Task to complete →
Look for "pose" in each line of the entries, and return the matching lines.

Record set →

(** push_user_args with a scratch array (or none) that is held. *)
Lemma wp_push_user_args p L e args arg n Q :
  (stack_kern_base p, stack_size p) ∈ L -> 0 < stack_base p -> 32 <= stack_size p ->
  stack_base p + stack_size p <= 0xC0000000 -> stack_base p mod 16 = 0 -> stack_size p mod 16 = 0 ->
  short_args args -> Z.of_nat (length args) < 1048576 -> held (blk arg n ++ L) e ->
  (forall k, 0 <= k < 11 -> env_mem e (alias p (stub_addr p + k)) = nth (Z.to_nat k) user_exit_stub 0) ->
  (forall e', held L e' -> args <> [] -> Q 0 (st p e')) ->
  (forall e' sp, held L e' -> user_layout p e' args sp ->
     keeps_off (stack_kern_base p) (stack_size p) L e e' -> Q sp (st p e')) ->
  wp F (push_user_args p args (stub_addr p) arg) Q (st p e).
Proof.
  intros Hblk Hsb Hsz Htop Hsb16 Hsz16 Hsh Hargc Hh Hstub Hno Hyes. unfold push_user_args.
  set (argc := Z.of_nat (length args)) in *. set (LL := blk arg n ++ L) in *.
  assert ((stack_kern_base p, stack_size p) ∈ LL) as Hblk' by (apply elem_of_app; by right).
  assert (forall r e', held LL e' -> (forall e2, held L e2 -> keeps L e' e2 -> Q r (st p e2)) ->
    wp F ((if negb (arg =? 0) then call (env_kfree arg) else ret tt);;; ret r) Q (st p e')) as Hdone.
  { intros r e' Hh' HQ. apply wp_bind, (wp_kfree_if_keep L p e' arg n); [done|]. intros e2 H2 Hk. apply wp_ret. by apply HQ. }
  assert (stub_addr p + 16 = stack_base p + stack_size p) as Hstb by (unfold stub_addr; lia).
  assert (forall r e', held LL e' -> r = 0 -> args <> [] ->
    wp F ((if negb (arg =? 0) then call (env_kfree arg) else ret tt);;; ret r) Q (st p e')) as Hfail.
  { intros r e' Hh' -> Hne. apply Hdone; [done|]. auto. }
  apply wp_bind, (wp_push_args p LL Hblk' Hsb Hsz Htop (stub_addr p) ltac:(lia) (rev args) (stub_addr p) [] [] e);
    [by apply Forall_rev|done|lia|constructor| |].
  { intros Hlt e' Hh'. apply Hfail; [done|done|]. intros ->. simpl in Hlt. lia. }
  rewrite rev_involutive, app_nil_r. intros e1 addrs Hh1 Hle Hst Hm.
  set (sp0 := stub_addr p - total_len (rev args)) in *.
  assert (0 <= total_len (rev args)) by apply total_len_nonneg.
  assert (args = [] -> sp0 = stub_addr p) as Hnil by (intros ->; unfold sp0; simpl; lia).
  change 3 with (2 ^ 2 - 1). rewrite align_mask by (unfold is_u32; lia). change (2 ^ 2) with 4.
  set (sp1 := sp0 / 4 * 4). assert (sp0 - 3 <= sp1 <= sp0 /\ sp1 mod 4 = 0) as [Hsp1 Hsp1m] by (unfold sp1; Z.div_mod_to_equations; lia).
  rewrite !(u32_small ((argc + 1) * 4)) by (unfold is_u32; lia). rewrite (u32_small (stack_base p + _)) by (unfold is_u32; lia).
  assert (args = [] -> argc = 0) as Hnil' by (intros ->; done).
  assert (stack_base p mod 4 = 0 /\ stub_addr p mod 4 = 0) as [Hs4 Hs4'] by (unfold stub_addr; Z.div_mod_to_equations; lia).
  assert (args = [] -> sp1 = stub_addr p) as Hnil1.
  { intros Hn. unfold sp1. rewrite (Hnil Hn). Z.div_mod_to_equations. lia. }
  destruct (Z.ltb_spec sp1 (stack_base p + (argc + 1) * 4)) as [Hlt|Hge].
  { apply Hfail; [done|done|]. intros Hn. rewrite (Hnil1 Hn), (Hnil' Hn) in Hlt. lia. }
  set (sp2 := sp1 - (argc + 1) * 4) in *. rewrite (u32_small sp2) by (unfold is_u32, sp2; lia).
  destruct (stack_ptr_alias p LL Hblk' Hsb Htop e1 sp2 Hh1 ltac:(unfold sp2; lia)) as [-> Hpos2].
  rewrite (proj2 (Z.eqb_neq _ _)) by lia. apply wp_bind.
  pose proof (list.Forall2_length _ _ _ Hst) as Hlen.
  apply (wp_write_words LL p (stack_kern_base p) (stack_size p)); [done|done|unfold alias, sp2; lia| |].
  { rewrite length_app. simpl. unfold alias, sp2, argc in *. lia. }
  intros e2 Hh2 Hm2. rewrite (u32_small (stack_base p + 8)) by (unfold is_u32; lia).
  destruct (Z.ltb_spec sp2 (stack_base p + 8)) as [Hlt|Hge2].
  { apply Hfail; [done|done|]. intros Hn. unfold sp2 in Hlt. rewrite (Hnil1 Hn), (Hnil' Hn) in Hlt. lia. }
  set (sp3 := sp2 - 8) in *. rewrite (u32_small sp3) by (unfold is_u32, sp3, sp2; lia).
  destruct (stack_ptr_alias p LL Hblk' Hsb Htop e2 sp3 Hh2 ltac:(unfold sp3, sp2; lia)) as [-> Hpos3].
  rewrite (proj2 (Z.eqb_neq _ _)) by lia. apply wp_bind.
  apply (wp_write_words LL p (stack_kern_base p) (stack_size p)); [done|done|unfold alias, sp3, sp2; lia|simpl; unfold alias, sp3, sp2; lia|].
  intros e3 Hh3 Hm3. apply Hdone; [done|]. intros e4 Hh4 Hk4.
  assert (keeps_off (stack_kern_base p) (stack_size p) L e e4) as Hoff.
  { intros b' n' x Hb' Hx Hout. rewrite (Hk4 b' n' x Hb' Hx), Hm3, decide_False, Hm2, decide_False.
    - apply Hm. unfold alias. lia.
    - rewrite length_app. simpl. unfold alias, sp2, argc in *. lia.
    - simpl. unfold alias, sp3, sp2 in *. lia. }
  apply Hyes; [done| |done]. eapply (user_layout_keeps p L) with (e := e3); try done.
  replace sp2 with (sp3 + 8) in Hm2, Hm3 by (unfold sp3; lia).
  eapply (layout_finish p LL) with (e0 := e1) (e1 := e2) (addrs := addrs) (sp0 := sp0); try done.
  - intros k Hk. rewrite Hm by (unfold alias; lia). by apply Hstub.
  - unfold sp3, sp2. lia.
  - unfold sp3, sp2. Z.div_mod_to_equations. lia.
  - unfold sp3, sp2, argc. lia.
  - lia.
Qed.

(** setup_user_stack builds the layout for the given arguments, or returns 0; without arguments it
    does not fail. *)
Lemma wp_setup_user_stack p L e argv Q :
  (stack_kern_base p, stack_size p) ∈ L -> 0 < stack_base p -> 32 <= stack_size p ->
  stack_base p + stack_size p <= 0xC0000000 -> stack_base p mod 16 = 0 -> stack_size p mod 16 = 0 ->
  short_args (default [] argv) -> Z.of_nat (length (default [] argv)) < 1048576 -> held L e ->
  (forall e', held L e' -> default [] argv <> [] -> Q 0 (st p e')) ->
  (forall e' sp, held L e' -> user_layout p e' (default [] argv) sp ->
     keeps_off (stack_kern_base p) (stack_size p) L e e' -> Q sp (st p e')) ->
  wp F (setup_user_stack i argv) Q (st p e).
Proof.
  intros Hblk Hsb Hsz Htop Hsb16 Hsz16 Hsh Hargc Hh Hno Hyes. unfold setup_user_stack. apply wp_bind, wp_getp.
  rewrite (u32_small (stack_base p + stack_size p)) by (unfold is_u32; lia).
  rewrite (u32_small (stack_base p + stack_size p - 16)) by (unfold is_u32; lia).
  change 0xF with (2 ^ 4 - 1). rewrite align_mask by (unfold is_u32; lia). change (2 ^ 4) with 16.
  replace ((stack_base p + stack_size p - 16) / 16 * 16) with (stub_addr p) by (unfold stub_addr; Z.div_mod_to_equations; lia).
  destruct (stack_ptr_alias p L Hblk Hsb Htop e (stub_addr p) Hh ltac:(unfold stub_addr; lia)) as [-> Hpos].
  rewrite (proj2 (Z.eqb_neq _ _)) by lia. apply wp_bind.
  apply (wp_write_bytes L p (stack_kern_base p) (stack_size p)); [done|done|unfold alias, stub_addr; lia|simpl; unfold alias, stub_addr; lia|].
  intros e1 Hh1 Hm1. set (args := default [] argv) in *. set (argc := Z.of_nat (length args)) in *.
  assert (forall k, 0 <= k < 11 -> env_mem e1 (alias p (stub_addr p + k)) = nth (Z.to_nat k) user_exit_stub 0) as Hstub1.
  { intros k Hk. rewrite Hm1, decide_True by (simpl; unfold alias; lia).
    replace (alias p (stub_addr p + k) - alias p (stub_addr p)) with k by (unfold alias; lia).
    assert (forall n, (n < 11)%nat -> u8 (nth n user_exit_stub 0) = nth n user_exit_stub 0) as Hu8
      by (intros n Hn; do 11 (destruct n as [|n]; [done|]); lia).
    apply Hu8. lia. }
  assert (forall x, x < stack_kern_base p \/ stack_kern_base p + stack_size p <= x -> env_mem e1 x = env_mem e x) as Hoff1.
  { intros x Hx. rewrite Hm1, decide_False; [done|]. simpl. unfold alias, stub_addr. lia. }
  apply wp_bind. destruct (Z.ltb_spec 0 argc) as [Hpos'|Hz].
  - apply (wp_kmalloc_keep L); [done| |].
    + intros e2 Hh2. simpl. apply wp_ret. apply Hno; [done|]. intros Hn. unfold argc in Hpos'. rewrite Hn in Hpos'. done.
    + intros a e2 Ha Hh2 Hk2. rewrite (proj2 (Z.eqb_neq _ _) Ha). simpl.
      apply (wp_push_user_args p L e2 args a (u32 (4 * argc))); try done; [by rewrite blk_nz| |].
      * intros k Hk. rewrite (Hk2 (stack_kern_base p) (stack_size p)); [by apply Hstub1|done|].
        unfold alias, stub_addr. lia.
      * intros e3 sp Hh3 Hul Hoff. apply Hyes; [done|done|]. intros b' n' x Hb' Hx Hout.
        rewrite (Hoff b' n' x), (Hk2 b' n' x) by done. by apply Hoff1.
  - apply wp_ret. simpl. apply (wp_push_user_args p L e1 args 0 0); try done.
    intros e3 sp Hh3 Hul Hoff. apply Hyes; [done|done|]. intros b' n' x Hb' Hx Hout.
    rewrite (Hoff b' n' x) by done. by apply Hoff1.
Qed.

(** ** The frames *)

Lemma frame_in p L e : (kstack_base p, kstack_size p) ∈ L -> 64 <= kstack_size p -> held L e ->
  frame_of p = kstack_base p + kstack_size p - 64.
Proof.
  intros Hk Hn Hh. destruct (he_live _ _ _ _ Hh _ _ Hk) as (m & Hm & ?).
  pose proof (live_range _ _ _ (he_ok _ _ _ _ Hh) Hm). unfold frame_of, SIZEOF_REGS. word_lia.
Qed.
(** The frame from which a process starts: all registers 0 but the segments, the entry point, the
    flags and the stack pointer. *)
Definition frame_words (cs ds ent esp : Z) : list Z :=
  [ds; 0; 0; 0; 0; 0; 0; 0; 0; 0; 0; ent; cs; 0x202; esp; ds].
Definition frame_at (e : E) (a : Z) (l : list Z) : Prop :=
  forall k w, l !! k = Some w -> word_at e (a + 4 * Z.of_nat k) = w.

(** Writing one word of a frame. *)
Lemma frame_at_write e e' a l i' v :
  frame_at e a l -> is_u32 v ->
  (forall x, env_mem e' x = if decide (a + 4 * Z.of_nat i' <= x < a + 4 * Z.of_nat i' + 4)
     then word_byte v (x - (a + 4 * Z.of_nat i')) else env_mem e x) ->
  frame_at e' a (<[i' := v]> l).
Proof.
  intros Hf Hv Hm k w. rewrite list_lookup_insert. case_decide as Hk.
  - destruct Hk as [<- Hk]. intros [= <-]. apply word_at_bytes; [done|]. intros j Hj.
    rewrite Hm, decide_True by lia. f_equal. lia.
  - intros Hw. pose proof (lookup_lt_Some _ _ _ Hw). rewrite (word_at_same e e'); [by apply Hf|]. intros x Hx.
    rewrite Hm, decide_False; [done|]. destruct (decide (i' = k)); [destruct Hk; split; [done|by subst]|lia].
Qed.
Lemma frame_at_zero e e' a :
  (forall x, env_mem e' x = if decide (a <= x < a + 4 * Z.of_nat (length (replicate 16 0)))
     then word_byte (nth (Z.to_nat ((x - a) / 4)) (replicate 16 0) 0) ((x - a) mod 4) else env_mem e x) ->
  frame_at e' a (replicate 16 0).
Proof.
  intros Hm k w Hw. apply (words_written e e' a (replicate 16 0)); [done|done|].
  apply lookup_replicate in Hw as [-> _]. unfold is_u32. lia.
Qed.
Lemma frame_at_same e e' a l : frame_at e a l ->
  (forall x, a <= x < a + 4 * Z.of_nat (length l) -> env_mem e' x = env_mem e x) -> frame_at e' a l.
Proof.
  intros Hf Hk k w Hw. rewrite (word_at_same e e'); [by apply Hf|]. intros x Hx.
  apply lookup_lt_Some in Hw. apply Hk. lia.
Qed.
(** Two blocks that are held do not overlap. *)
Lemma held_disjoint L e b n b' n' : held L e -> (b, n) ∈ L -> (b', n') ∈ L -> b <> b' -> b + n <= b' \/ b' + n' <= b.
Proof.
  intros Hh Hb Hb' Hne. destruct (he_live _ _ _ _ Hh _ _ Hb) as (m & Hm & ?). destruct (he_live _ _ _ _ Hh _ _ Hb') as (m' & Hm' & ?).
  destruct (live_disjoint _ _ _ _ _ (he_ok _ _ _ _ Hh) Hm Hm' Hne); lia.
Qed.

Expected output →
  pose proof (list.Forall2_length _ _ _ Hst) as Hlen.
  pose proof (live_range _ _ _ (he_ok _ _ _ _ Hh) Hm). unfold frame_of, SIZEOF_REGS. word_lia.
  - intros Hw. pose proof (lookup_lt_Some _ _ _ Hw). rewrite (word_at_same e e'); [by apply Hf|]. intros x Hx.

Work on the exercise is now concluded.